Os dez erros de pensamento de Burns, como identificá-los, e o que fazer quando encontrar um

O que são distorções cognitivas e como identificá-las?

Erros cognitivos — mais comumente chamados de distorções cognitivas — são padrões recorrentes de pensamento impreciso que mantêm a ansiedade, o humor baixo e o julgamento severo de si mesmo em funcionamento. David Burns popularizou uma lista de dez em "Feeling Good" (Sinta-se Bem), baseando-se na terapia cognitiva de Aaron Beck: pensamento tudo-ou-nada, supergeneralização, filtro mental, desconsideração do positivo, saltar para conclusões (leitura mental e adivinhação do futuro), magnificação ou catastrofização, raciocínio emocional, afirmações do tipo "deveria", rotulação e personalização.
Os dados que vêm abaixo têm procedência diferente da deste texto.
End HistorySyncFacts.
(** ** The scheduling orchestrator *)

Module OrchestratorFacts.
Import GoStrings GoTime SlotAllocator Matcher Store Orchestrator OrchestratorSpec.
Import RunTrace.

Lemma rescheduled_refl (v : VideoConfig) : rescheduled v v.
Proof. destruct v; reflexivity. Qed.

Lemma rescheduled_setPublishAt (v : VideoConfig) (x : string) :
  rescheduled v (setPublishAt v x).
Proof. destruct v; reflexivity. Qed.

Lemma rescheduled_Uploaded (v0 v : VideoConfig) :
  rescheduled v0 v -> Uploaded v = Uploaded v0.
Proof. intros ->. reflexivity. Qed.

Section RunFacts.

Variable ScheduleSlots : list string.
Variable now : Time.
Variable parseRFC3339 : string -> option Time.
Variable uploadVideo : nat -> VideoConfig -> bool.

Local Abbreviation assignSlot := (assignSlot ScheduleSlots now parseRFC3339).
Local Abbreviation iteration := (iteration ScheduleSlots now parseRFC3339 uploadVideo).
Local Abbreviation loop := (loop ScheduleSlots now parseRFC3339 uploadVideo).

(** The schedule step changes nothing of the item but [PublishAt]. *)
Lemma assignSlot_rescheduled (v v' : VideoConfig) (clock clock' : Time) :
  assignSlot v clock = Some (v', clock') -> rescheduled v v'.
Proof.
  unfold Orchestrator.assignSlot. intros H.
  destruct (IsManual v && nonEmpty (PublishAt v)).
  - destruct (parseRFC3339 (PublishAt v)) as [t|].
    + destruct (negb (IgnoreCalc v) && After t clock).
      * destruct (calculateNextSlot ScheduleSlots now t); [|discriminate].
        cbn in H. injection H as <- _. apply rescheduled_refl.
      * injection H as <- _. apply rescheduled_refl.
    + injection H as <- _. apply rescheduled_refl.
  - destruct (calculateNextSlot ScheduleSlots now clock); [|discriminate].
    cbn in H. injection H as <- _. apply rescheduled_setPublishAt.
Qed.

Lemma iteration_outcome (i : nat) (st st' : RunState) :
  iteration i st = Some st' -> Outcome uploadVideo i st st'.
Proof.
  unfold Orchestrator.iteration. intros H.
  destruct (videos st !! i) as [v|] eqn:Hv.
  2:{ injection H as <-. apply Untouched; [left; exact Hv | reflexivity]. }
  destruct (Uploaded v) eqn:Hup.
  { injection H as <-. apply Untouched; [right; eauto | reflexivity]. }
  destruct (bool_decide (FileName v ∈ files st)) eqn:Hfile; cbn [negb] in H.
  2:{ injection H as <-. apply bool_decide_eq_false in Hfile.
      eapply SkippedMissing; eauto. }
  apply bool_decide_eq_true in Hfile.
  destruct (assignSlot v (currTime st)) as [[v' clock]|] eqn:Hslot; [|discriminate].
  cbn [mbind option_bind] in H.
  pose proof (assignSlot_rescheduled _ _ _ _ Hslot) as Hres.
  destruct (uploadVideo i v') eqn:Hupload; injection H as <-.
  - eapply Done; eauto.
  - eapply Failed; eauto.
Qed.

Lemma Inv_start (loaded : list VideoConfig) (files0 : gset string) (clock : Time) :
  Inv loaded files0 0 (mkRun loaded clock 0 files0 [] []).
Proof.
  split; cbn [videos saves events processed files]; try reflexivity.
  - intros j v0 Hj. exists v0. split_and!; [exact Hj | reflexivity |].
    left. apply rescheduled_refl.
  - intros s j [].
  - intros j [].
  - intros j [].
  - intros j v0 Hj. lia.
Qed.

Lemma Inv_step (loaded : list VideoConfig) (files0 : gset string) (i : nat)
    (st st' : RunState) :
  Inv loaded files0 i st -> Outcome uploadVideo i st st' ->
  Inv loaded files0 (S i) st'.
Proof.
  intros [Hlen Hrest Hitem Hsaves Hfailed Hdone Hvisited Hproc Hfiles] Hout.
  assert (Hi : videos st !! i = loaded !! i) by (apply Hrest; lia).
  destruct Hout as [Hno -> | v Hv Hup Hmiss -> | v v' clock Hv Hup Hfile Hres Hupl ->
                   | v v' clock Hv Hup Hfile Hres Hupl ->].
  - split; try assumption.
    + intros j Hj. apply Hrest. lia.
    + intros j Hj. destruct (Hfailed j Hj) as [Hlt Hx]. split; [lia | exact Hx].
    + intros j Hj. destruct (Hdone j Hj) as [Hlt Hx]. split; [lia | exact Hx].
    + intros j v0 Hj Hl Hu.
      destruct (decide (j = i)) as [-> | Hne]; [|apply (Hvisited j v0); [lia | assumption..]].
      rewrite Hl in Hi. destruct Hno as [Hno | (v & Hv & Hvu)]; congruence.
  - split; cbn [videos saves events processed files]; try assumption.
    + intros j Hj. apply Hrest. lia.
    + intros j Hj. apply in_app_or in Hj as [Hj | [Hj | []]]; [|discriminate].
      destruct (Hfailed j Hj) as [Hlt Hx]. split; [lia | exact Hx].
    + intros j Hj. apply in_app_or in Hj as [Hj | [Hj | []]]; [|discriminate].
      destruct (Hdone j Hj) as [Hlt Hx]. split; [lia | exact Hx].
    + intros j v0 Hj Hl Hu.
      destruct (decide (j = i)) as [-> | Hne].
      * left. apply in_or_app. right. left. reflexivity.
      * destruct (Hvisited j v0) as [H | [H | H]]; [lia | assumption.. | | |].
        -- left. apply in_or_app. left. exact H.
        -- right. left. apply in_or_app. left. exact H.
        -- right. right. apply in_or_app. left. exact H.
  - assert (Hlt : (i < length (videos st))%nat) by (eapply lookup_lt_Some; eauto).
    assert (HupV' : Uploaded v' = false)
      by (rewrite (rescheduled_Uploaded _ _ Hres); exact Hup).
    split; cbn [videos saves events processed files]; try assumption.
    + rewrite length_insert. exact Hlen.
    + intros j Hj. rewrite list_lookup_insert_ne by lia. apply Hrest. lia.
    + intros j v0 Hj. destruct (decide (j = i)) as [-> | Hne].
      * rewrite list_lookup_insert_eq by exact Hlt.
        assert (v = v0) as -> by congruence.
        exists v'. split_and!; [reflexivity | congruence | left; exact Hres].
      * rewrite list_lookup_insert_ne by congruence. apply Hitem, Hj.
    + intros s j Hs. destruct (decide (j = i)) as [-> | Hne].
      * destruct (Hsaves s i Hs) as [H | H]; left; congruence.
      * rewrite list_lookup_insert_ne by congruence. apply Hsaves, Hs.
    + intros j Hj. apply in_app_or in Hj as [Hj | [Hj | []]].
      * destruct (Hfailed j Hj) as [Hlt' Hx]. split; [lia|].
        rewrite list_lookup_insert_ne by lia. exact Hx.
      * injection Hj as <-. split; [lia|]. exists v'.
        rewrite list_lookup_insert_eq by exact Hlt. split; [reflexivity | exact HupV'].
    + intros j Hj. apply in_app_or in Hj as [Hj | [Hj | []]]; [|discriminate].
      destruct (Hdone j Hj) as [Hlt' Hx]. split; [lia|].
      rewrite list_lookup_insert_ne by lia. exact Hx.
    + intros j v0 Hj Hl Hu.
      destruct (decide (j = i)) as [-> | Hne].
      * right. left. apply in_or_app. right. left. reflexivity.
      * destruct (Hvisited j v0) as [H | [H | H]]; [lia | assumption.. | | |].
        -- left. apply in_or_app. left. exact H.
        -- right. left. apply in_or_app. left. exact H.
        -- right. right. apply in_or_app. left. exact H.
  - assert (Hlt : (i < length (videos st))%nat) by (eapply lookup_lt_Some; eauto).
    assert (Hins : <[i := setUploaded v' true]> (<[i := v']> (videos st))
                   = <[i := setUploaded v' true]> (videos st))
      by apply list_insert_insert_eq.
    rewrite Hins.
    split; cbn [videos saves events processed files].
    + rewrite length_insert. exact Hlen.
    + intros j Hj. rewrite list_lookup_insert_ne by lia. apply Hrest. lia.
    + intros j v0 Hj. destruct (decide (j = i)) as [-> | Hne].
      * rewrite list_lookup_insert_eq by exact Hlt.
        assert (v = v0) as -> by congruence.
        exists (setUploaded v' true). split_and!; [reflexivity | congruence |].
        right. split; [exact Hup|].
        change (PublishAt (setUploaded v' true)) with (PublishAt v').
        unfold rescheduled in Hres. rewrite <- Hres. reflexivity.
      * rewrite list_lookup_insert_ne by congruence. apply Hitem, Hj.
    + intros s j Hs. apply in_app_or in Hs as [Hs | [<- | []]]; [|right; reflexivity].
      destruct (decide (j = i)) as [-> | Hne].
      * destruct (Hsaves s i Hs) as [H | H]; left; congruence.
      * rewrite list_lookup_insert_ne by congruence. apply Hsaves, Hs.
    + intros j Hj. apply in_app_or in Hj as [Hj | [Hj | []]]; [|discriminate].
      destruct (Hfailed j Hj) as [Hlt' Hx]. split; [lia|].
      rewrite list_lookup_insert_ne by lia. exact Hx.
    + intros j Hj. apply in_app_or in Hj as [Hj | [Hj | []]].
      * destruct (Hdone j Hj) as [Hlt' (x & Hx & Hxu & Hxf)]. split; [lia|].
        rewrite list_lookup_insert_ne by lia. exists x. split_and!; try assumption.
        unfold archiveVideo. set_solver.
      * injection Hj as <-. split; [lia|]. exists (setUploaded v' true).
        rewrite list_lookup_insert_eq by exact Hlt. split_and!; try reflexivity.
        unfold archiveVideo. cbn. set_solver.
    + intros j v0 Hj Hl Hu.
      destruct (decide (j = i)) as [-> | Hne].
      * right. right. apply in_or_app. right. left. reflexivity.
      * destruct (Hvisited j v0) as [H | [H | H]]; [lia | assumption.. | | |].
        -- left. apply in_or_app. left. exact H.
        -- right. left. apply in_or_app. left. exact H.
        -- right. right. apply in_or_app. left. exact H.
    + rewrite length_app, Hproc. cbn. lia.
    + unfold archiveVideo. set_solver.
Qed.

(** The invariant at the end of the loop; when the limit was not reached
    the loop went through every index. *)
Lemma Inv_loop (loaded : list VideoConfig) (files0 : gset string) (limit : Z)
    (n : nat) :
  forall (i : nat) (st r : RunState),
    loop limit n i st = Some r ->
    Inv loaded files0 i st ->
    exists i', Inv loaded files0 i' r /\ (processed r < limit -> i' = (i + n)%nat).
Proof.
  induction n as [|n IH]; intros i st r Hloop Hinv; cbn [Orchestrator.loop] in Hloop.
  - injection Hloop as <-. exists i. split; [exact Hinv | lia].
  - destruct (limit <=? processed st) eqn:Hlim.
    + injection Hloop as <-. exists i. split; [exact Hinv|].
      apply Z.leb_le in Hlim. lia.
    + destruct (iteration i st) as [st'|] eqn:Hit; [|discriminate].
      cbn [mbind option_bind] in Hloop.
      destruct (IH (S i) st' r Hloop) as (i' & Hinv' & Hend).
      { eapply Inv_step; [exact Hinv | apply iteration_outcome, Hit]. }
      exists i'. split; [exact Hinv'|]. intros H. rewrite (Hend H). lia.
Qed.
O movimento útil é o reconhecimento: nomear o padrão em que você está cria uma pequena distância entre o pensamento e você, o que é o que o torna examinável em vez de simplesmente verdadeiro. Vale a pena manter isso preciso, porém — essas são categorias de ensino, não entidades diagnósticas validadas. Elas se sobrepõem bastante, a lista de dez é o enquadramento pedagógico de Burns, não uma taxonomia independentemente testada, e o que carrega a evidência forte é a TCC como um todo, não cada categoria nomeada isoladamente. E o objetivo não é o pensamento positivo; é o pensamento preciso, o que às vezes significa concluir que o pensamento estava certo.

"Feeling Good", de David Burns, trouxe o modelo cognitivo de Aaron Beck para um público geral ao dar nomes aos padrões de pensamento — pensamento tudo-ou-nada, supergeneralização, catastrofização, leitura mental. A nomeação faz um trabalho real. Um pensamento não nomeado chega como um relato sobre a realidade; um nomeado chega como um espécime. "Eu sou um fracasso" sentido como verdade não é discutível, mas "esse é o de rotulação de novo" é, e essa mudança de vivenciar um pensamento para observá-lo é o mecanismo sobre o qual toda a abordagem se apoia. Duas qualificações honestas antes da lista. Primeiro, as categorias são ferramentas de ensino, não entidades clínicas — elas nunca foram pensadas como uma taxonomia diagnóstica, se sobrepõem tanto que um único pensamento muitas vezes se encaixa em três delas, e discutir qual rótulo está correto costuma ser um sinal de que você deixou para trás a parte útil. Segundo, a base de evidências forte pertence à terapia cognitivo-comportamental como um todo; a lista específica de dez é o enquadramento de Burns dela, não dez construtos independentemente validados. E o objetivo não é pensar positivamente. É pensar com precisão, o que significa que alguns pensamentos sobrevivem ao exame intactos — o objetivo das práticas abaixo é descobrir quais, não convencer você mesmo a sair de tudo que é desconfortável. Nada aqui é terapia ou um substituto para ela; se o humor baixo ou a ansiedade estão moldando significativamente sua vida, este é material para levar a um profissional, não um curso de tratamento por si só.